Your task is to repeat exactly the lines below between the line holding "OpEmptyMatch => OpNoMatch" and the line holding "OpStar a =>", inclusive, and only those.
*** Block opens ***
(** * svc-go-counter: the counter service of [main.go]

    A shallow embedding of the request path ([counterHandler], [getKey], the
    [render] methods), of the administrative [aboutHandler] and of the
    lifecycle of [main], together with the library calls they make:
    net/url's query parsing, gorilla/schema's [Decoder.Decode],
    [regexp.Match], go-redis's [Incr] and net/http's [ResponseWriter]. *)

From stdpp Require Import gmap strings list fin_maps pretty relations.
From Stdlib Require Import ZArith Ascii String.

Local Open Scope Z_scope.
Local Open Scope string_scope.

(** ** Go's [regexp] package, as far as the label pattern needs it *)

Module regexp.

(** The operators of [regexp/syntax] that the pattern of [counterHandler]
    compiles to, and those its derivatives are built from.  A character
    class is a list of inclusive ranges.  The input is read byte by byte:
    Go reads it rune by rune, but a class of ASCII ranges holds no rune of
    more than one byte, and no byte of such a rune is in it either. *)
Inductive Regexp : Type :=
| OpNoMatch
| OpEmptyMatch
| OpCharClass (ranges : list (ascii * ascii))
| OpConcat (a b : Regexp)
| OpAlternate (a b : Regexp)
| OpStar (r : Regexp)
| OpPlus (r : Regexp).

Definition in_range (c : ascii) (rg : ascii * ascii) : bool :=
  (Ascii.leb (fst rg) c && Ascii.leb c (snd rg))%bool.

Definition in_class (c : ascii) (ranges : list (ascii * ascii)) : bool :=
  existsb (in_range c) ranges.

(** What it means for a whole string to match. *)
Inductive matches : Regexp → string → Prop :=
| m_empty : matches OpEmptyMatch ""
| m_class c ranges :
    in_class c ranges = true → matches (OpCharClass ranges) (String c "")
| m_concat a b s t :
    matches a s → matches b t → matches (OpConcat a b) (s +:+ t)
| m_alt_l a b s : matches a s → matches (OpAlternate a b) s
| m_alt_r a b s : matches b s → matches (OpAlternate a b) s
| m_star_nil r : matches (OpStar r) ""
| m_star_cons r s t :
    matches r s → matches (OpStar r) t → matches (OpStar r) (s +:+ t)
| m_plus r s t :
    matches r s → matches (OpStar r) t → matches (OpPlus r) (s +:+ t).

(** The matcher: Brzozowski derivatives. *)
Fixpoint nullable (r : Regexp) : bool :=
  match r with
  | OpNoMatch => false
  | OpEmptyMatch => true
  | OpCharClass _ => false
  | OpConcat a b => nullable a && nullable b
  | OpAlternate a b => nullable a || nullable b
  | OpStar _ => true
  | OpPlus a => nullable a
  end.

Fixpoint deriv (c : ascii) (r : Regexp) : Regexp :=
  match r with
  | OpNoMatch => OpNoMatch
  | OpEmptyMatch => OpNoMatch
  | OpCharClass ranges => if in_class c ranges then OpEmptyMatch else OpNoMatch
  | OpConcat a b =>
      if nullable a
      then OpAlternate (OpConcat (deriv c a) b) (deriv c b)
      else OpConcat (deriv c a) b
  | OpAlternate a b => OpAlternate (deriv c a) (deriv c b)
  | OpStar a => OpConcat (deriv c a) (OpStar a)
  | OpPlus a => OpConcat (deriv c a) (OpStar a)
  end.

(** Some prefix of [s] matches [r]. *)
Fixpoint match_prefix (r : Regexp) (s : string) : bool :=
  nullable r ||
  match s with
  | "" => false
  | String c t => match_prefix (deriv c r) t
  end.

(** [MatchRegexp r b]: the unanchored search of the [Match] method of a
    compiled expression, which reports whether the byte slice [b] contains
    any match of the regular expression. *)
Fixpoint MatchRegexp (r : Regexp) (b : string) : bool :=
  match_prefix r b ||
  match b with
  | "" => false
  | String _ t => MatchRegexp r t
  end.

End regexp.

(** ** Go strings that are only described, not spelled out

    The error texts that end up in a response go through [strconv.Quote]
    (the %q verb).  They are kept in the shape the library builds them:
    plain text, or text around one quoted string. *)

Inductive message : Type :=
| Text (s : string)
| Quoting (pre quoted post : string).

(** ** Byte-string helpers *)

Module strings.

Definition between (lo hi c : ascii) : bool :=
  (Ascii.leb lo c && Ascii.leb c hi)%bool.

(** The pieces of [s] between the bytes satisfying [sep], in order. *)
Fixpoint fields (sep : ascii → bool) (s : string) : list string :=
  match s with
  | "" => [""]
  | String c t =>
      if sep c then "" :: fields sep t
      else match fields sep t with
           | f :: fs => String c f :: fs
           | [] => [String c ""]
           end
  end.

(** [cut c s]: the text before the first [c] and the text after it; when
    there is no [c], all of [s] and the empty string. *)
Fixpoint cut (c : ascii) (s : string) : string * string :=
  match s with
  | "" => ("", "")
  | String x t =>
      if Ascii.eqb x c then ("", t)
      else let '(k, v) := cut c t in (String x k, v)
  end.

Fixpoint take (n : nat) (s : string) : string :=
  match n, s with
  | S n', String c t => String c (take n' t)
  | _, _ => ""
  end.

Fixpoint Contains (c : ascii) (s : string) : bool :=
  match s with
  | "" => false
  | String x t => Ascii.eqb x c || Contains c t
  end.

Definition lower (c : ascii) : ascii :=
  if between "A" "Z" c then ascii_of_N (N_of_ascii c + 32) else c.

Fixpoint ToLower (s : string) : string :=
  match s with
  | "" => ""
  | String c t => String (lower c) (ToLower t)
  end.

(** [EqualFold] on ASCII letters.  The service only ever folds against
    the alias [label], none of whose letters has a non-ASCII case variant,
    so Unicode simple folding and this one agree there. *)
Definition EqualFold (s t : string) : bool :=
  String.eqb (ToLower s) (ToLower t).

End strings.

(** ** net/url: query strings

    As in the Go release the image of the service is built with, where
    both [&] and [;] separate the pairs. *)

Module url.

(** [url.Values]: a key to the list of its values. *)
Abbreviation Values := (gmap string (list string)).

(** The malformed escape, as the error value carries it. *)
Inductive EscapeError : Type := MkEscapeError (s : string).

Definition EscapeError_Error (e : EscapeError) : message :=
  let 'MkEscapeError s := e in Quoting "invalid URL escape " s "".

Definition ishex (c : ascii) : bool :=
  strings.between "0" "9" c || strings.between "a" "f" c
  || strings.between "A" "F" c.

Definition unhex (c : ascii) : N :=
  if strings.between "0" "9" c then (N_of_ascii c - 48)%N
  else if strings.between "a" "f" c then (N_of_ascii c - 97 + 10)%N
  else if strings.between "A" "F" c then (N_of_ascii c - 65 + 10)%N
  else 0%N.

(** [QueryUnescape]: [%XX] is one byte, [+] is a space; a [%] that is not
    followed by two hex digits is an error that carries the [%] and up to
    two bytes after it. *)
Fixpoint QueryUnescape (s : string) : string * option EscapeError :=
  match s with
  | "" => ("", None)
  | String c t =>
      if Ascii.eqb c "%" then
        match t with
        | String h1 (String h2 rest) =>
            if ishex h1 && ishex h2 then
              match QueryUnescape rest with
              | (u, None) =>
                  (String (ascii_of_N (unhex h1 * 16 + unhex h2)) u, None)
              | (_, Some e) => ("", Some e)
              end
            else ("", Some (MkEscapeError (strings.take 3 s)))
        | _ => ("", Some (MkEscapeError (strings.take 3 s)))
        end
      else
        match QueryUnescape t with
        | (u, None) => (String (if Ascii.eqb c "+" then " "%char else c) u, None)
        | (_, Some e) => ("", Some e)
        end
  end.

Definition first_error (err err1 : option EscapeError) : option EscapeError :=
  match err with
  | None => err1
  | Some _ => err
  end.

(** One turn of the loop of [parseQuery], on the piece [key] between two
    separators. *)
Definition parsePair (acc : Values * option EscapeError) (key : string)
  : Values * option EscapeError :=
  let '(m, err) := acc in
  if String.eqb key "" then (m, err)
  else
    let '(key, value) := strings.cut "=" key in
    match QueryUnescape key with
    | (_, Some err1) => (m, first_error err (Some err1))
    | (key, None) =>
        match QueryUnescape value with
        | (_, Some err1) => (m, first_error err (Some err1))
        | (value, None) =>
            (<[key := (default [] (m !! key) ++ [value])%list]> m, err)
        end
    end.

Definition separator (c : ascii) : bool :=
  Ascii.eqb c "&" || Ascii.eqb c ";".

(** [ParseQuery]: every well-formed pair is kept, the first error met is
    returned with them. *)
Definition ParseQuery (query : string) : Values * option EscapeError :=
  foldl parsePair (∅, None) (strings.fields separator query).

End url.

(** ** Iterating over a Go map

    The order in which [range] visits a map is not specified and changes
    from one loop to the next.  A [RangeOrder] is the choice made during one
    request: some enumeration of the entries of each map ranged over. *)

Record RangeOrder : Type := {
  range : ∀ A : Type, gmap string A → list (string * A);
  range_perm : ∀ (A : Type) (m : gmap string A), range A m ≡ₚ map_to_list m
}.
Arguments range _ {A} _.

Definition ascending : RangeOrder :=
  {| range := λ A m, map_to_list m;
     range_perm := λ A m, reflexivity (map_to_list m) |}.

Definition descending : RangeOrder :=
  {| range := λ A m, reverse (map_to_list m);
     range_perm := λ A m, reverse_Permutation (map_to_list m) |}.

(** ** gorilla/schema: decoding a form into a struct *)

Module schema.

(** The two options of a [Decoder] that matter for a struct with one
    string field.  The library documents them so: under
    [IgnoreUnknownKeys(true)] a key of the map that the struct has no field
    for is ignored, otherwise [Decode] returns an error for it, and the
    default is false; under [ZeroEmpty(true)] a key whose value is the empty
    string sets its field to the zero value, otherwise empty strings are
    ignored, and the default is false, "that is empty values do not change
    the value of the struct field". *)
Record Decoder : Type := {
  ignoreUnknownKeys : bool;
  zeroEmpty : bool
}.

(** [NewDecoder] sets neither option: unknown keys are reported, and an
    empty value leaves the field as it is. *)
Definition NewDecoder : Decoder :=
  {| ignoreUnknownKeys := false; zeroEmpty := false |}.

Definition IgnoreUnknownKeys (i : bool) (d : Decoder) : Decoder :=
  {| ignoreUnknownKeys := i; zeroEmpty := zeroEmpty d |}.

Definition ZeroEmpty (z : bool) (d : Decoder) : Decoder :=
  {| ignoreUnknownKeys := ignoreUnknownKeys d; zeroEmpty := z |}.

Inductive UnknownKeyError : Type := MkUnknownKeyError (Key : string).

(** [MultiError]: the errors of one [Decode], by the key that caused each.
    A string field cannot fail to convert and nothing is required, so the
    unknown keys are the only errors there can be. *)
Abbreviation MultiError := (gmap string UnknownKeyError).

Definition plural (others : nat) : string :=
  match others with
  | O => ""
  | 1%nat => " (and 1 other error)"
  | _ => " (and " +:+ pretty others +:+ " other errors)"
  end.

(** [MultiError.Error]: the text of whichever error the loop over the map
    meets first, and how many others there are. *)
Definition MultiError_Error (ρ : RangeOrder) (e : MultiError) : message :=
  match range ρ e with
  | [] => Text "(0 errors)"
  | (_, MkUnknownKeyError key) :: _ =>
      Quoting "schema: invalid path " key (plural (size e - 1))
  end.

(** [parsePath] for a struct whose only field is a string with the given
    alias: the path is split at dots, its first part has to name the field
    (letter case does not count), and no part may follow, a string having
    no fields of its own. *)
Definition parsePath (alias p : string) : bool :=
  match strings.fields (Ascii.eqb ".") p with
  | [k] => strings.EqualFold alias k
  | _ => false
  end.

(** [decode] on the string field: the last value is taken; an empty one
    only counts under [zeroEmpty]. *)
Definition decode (d : Decoder) (field : string) (values : list string)
  : string :=
  let val := default "" (last values) in
  if String.eqb val "" then
    if zeroEmpty d then "" else field
  else val.

(** One turn of the loop of [Decode]. *)
Definition visit (d : Decoder) (alias : string)
    (acc : string * MultiError) (entry : string * list string)
  : string * MultiError :=
  let '(field, errors) := acc in
  let '(path, values) := entry in
  if parsePath alias path then (decode d field values, errors)
  else if negb (ignoreUnknownKeys d)
       then (field, <[path := MkUnknownKeyError path]> errors)
       else (field, errors).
*** Block closes ***
= RESPONSE FOR THIS EXERCISE =
  | OpEmptyMatch => OpNoMatch
  | OpCharClass ranges => if in_class c ranges then OpEmptyMatch else OpNoMatch
  | OpConcat a b =>
      if nullable a
      then OpAlternate (OpConcat (deriv c a) b) (deriv c b)
      else OpConcat (deriv c a) b
  | OpAlternate a b => OpAlternate (deriv c a) (deriv c b)
  | OpStar a => OpConcat (deriv c a) (OpStar a)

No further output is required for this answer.